You are viewing a plain text version of this content. The canonical link for it is here.
Posted to dev@drill.apache.org by Shadi Khalifa <kh...@cs.queensu.ca> on 2015/04/01 13:06:23 UTC
Re: Passing multiple columns to a UDAF

Thanks Jason for all this information!! Really appreciate it!!! 
Regards
Shadi KhalifaPhD CandidateSchool of Computing Queen's University Canada
I'm just a neuron in the society collective brain

01001001 00100000 01101100 01101111 01110110 01100101 00100000 01000101 01100111 01111001 01110000 01110100 
P Please consider your environmental responsibility before printing this e-mail

 


     On Tuesday, March 31, 2015 4:04 PM, Jason Altekruse <al...@gmail.com> wrote:
   

 Hi Shadi,

Unfortunately that isn't going to be a good strategy. We actually removed the RecordBatch entirely from the UDF interfaces recently to prevent exposing so much information to UDFs. To do something like this we would want to
 define a new interface to UDFs.

One shortcoming that I believe is related to what you are trying to do, is the inability to consider the top level schema of a Drill record in the same way we currently consider the complex map type. Drill currently supports passing non-scalar values in the form of maps and repeated types into UDFs (these maps and lists can be nested within one another to make nearly arbitrarily complex data structures). The interface for passing in these structures is the FieldReader, which is much like an iterator/visitor over a tree structure. The two functions that use this interface today are convertTo_JSON and kvgen (also called mappify). Both of these functions take a complex object as input, convertTo_JSON produces a VarChar with the JSON representation and kvgen applies a transformation to the data to make the key values in a map queryable (more information in the wiki link below[1]).

The important thing to note, is that these functions can only be invoked on a particular field in the schema. It would make sense to allow them to be invoked on the entire root schema, treating it like a map itself, possibly with syntax like convertTo_JSON(*) (NOTE: this is not supported right now, and hasn't even been in a design doc, this will not work today)

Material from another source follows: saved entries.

(* ===== verification/TaskGroups.v ===== *)
(** * Task groups

    [tasks/group.ts]: the view of a fan-out by its latest attempts, bulk retries that carry
    the Task's version forward, bulk cancellation commands, and the exports of failed
    items; with their theorems.

    [localeCompare] compares the sort keys of a collation, which is a parameter. The JSON
    form of the export, and the pool that bounds cancellations, are left out. *)

From stdpp Require Import base strings list pretty sorting.
From Stdlib Require Import Ascii ZArith Lia.
From S2P Require Import Prelude Programs Sorting.

Module TaskGroups.
Open Scope prog_scope.

Record TaskExecutionSummary := Execution {
  x_id : string; x_itemKey : option string; x_attempt : Z; x_state : string; x_hasResult : bool; x_failureReason : option string }.

Record TaskSnapshot := Snapshot { k_id : string; k_entityVersion : Z; k_executions : list TaskExecutionSummary }.

Record TaskGroupItem := Item { i_itemKey : string; i_executionId : string; i_attempt : Z; i_state : string; i_hasResult : bool; i_failureReason : option string }.

Record counts := Counts { n_total : Z; n_pending : Z; n_running : Z; n_succeeded : Z; n_failed : Z; n_cancelled : Z }.

Record TaskGroupView := View { v_taskId : string; v_entityVersion : Z; v_complete : bool; v_partialFailure : bool; v_counts : counts; v_items : list TaskGroupItem }.

Record TaskGroupRetryCommand := RetryCommand {
  r_commandId : string; r_taskId : string; r_expectedVersion : Z; r_sourceExecutionId : string; r_nextExecutionId : string; r_item : TaskGroupItem }.

Record TaskGroupCancelCommand := CancelCommand { c_commandId : string; c_taskId : string; c_item : TaskGroupItem }.

(** ** The view *)

Definition item_key (x : TaskExecutionSummary) : string := default "default" (x_itemKey x).

Definition keep_latest (m : list (string * TaskExecutionSummary)) (x : TaskExecutionSummary) : list (string * TaskExecutionSummary) :=
  match map_get (item_key x) m with
  | Some prior => if x_attempt prior <? x_attempt x then map_set (item_key x) x m else m
  | None => map_set (item_key x) x m
  end.

Definition latest_entries (l : list TaskExecutionSummary) : list (string * TaskExecutionSummary) := foldl keep_latest [] l.

Section groups.
Context (collation : string → string).

Definition latestItems (l : list TaskExecutionSummary) : list TaskExecutionSummary :=
  sort_by (λ x, collation (default "" (x_itemKey x))) (latest_entries l).*2.

Definition is_state (states : list string) (s : string) : bool := bool_decide (s ∈ states).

For example, these two datasets:

flat schema:
----------------
{
    "a" : 1,
    "b" : 2
}

complex schema:
-----------------------
{
    "data" : {
          "a" : 1,
          "b"
    }
}

The first dataset can only be used to access the individual data members with the syntax: table_name.a

However the second one can pass multiple fields into a function for processing, because the data is stored under a map at the root of the schema, such as producing JSON in a varchar using: convertTo_JSON(data)

If you are willing to change the structure of your incoming data, I think that this might be a viable strategy for passing a variable number of arguments into a function. This will have the restriction today of having a single data type within any lists used, but if there is a discrete number of possible traits you should be able to use a map instead of a list, and nested field within a map can have different data types, i.e you cannot currently have a mixed type array like [1, true, "a string"], but you could put them either in their own fields { "a_number" :1, "a_bool" : true, "a_str" : "a string"} or have lists for each type nested down inside of the map { "list_numbers" : [1], "list_bools" : [ true ], "list_strings" : ["a string"] }

As long as I've written this much, I should say that this alternate strategy will currently only work if you change the source data. We do not support the concept of re-nesting data within the query. Say you wanted to use an array to pass a variable number of arguments. If the source data had the data in separate fields, we currently *do not* support something like select field_1 as new_list[0], field_2 as new_list[1]. Again as before, this hasn't even been fully discussed, so this will not work today and this doesn't represent a declaration of how this may work in Drill in the future, its just to demonstrate what we don't do today. If this feature existed, you could use this new list in an outer query and pass it in as your variable length argument to your function. To do something like this today, you have to modify the source data to put it in this form.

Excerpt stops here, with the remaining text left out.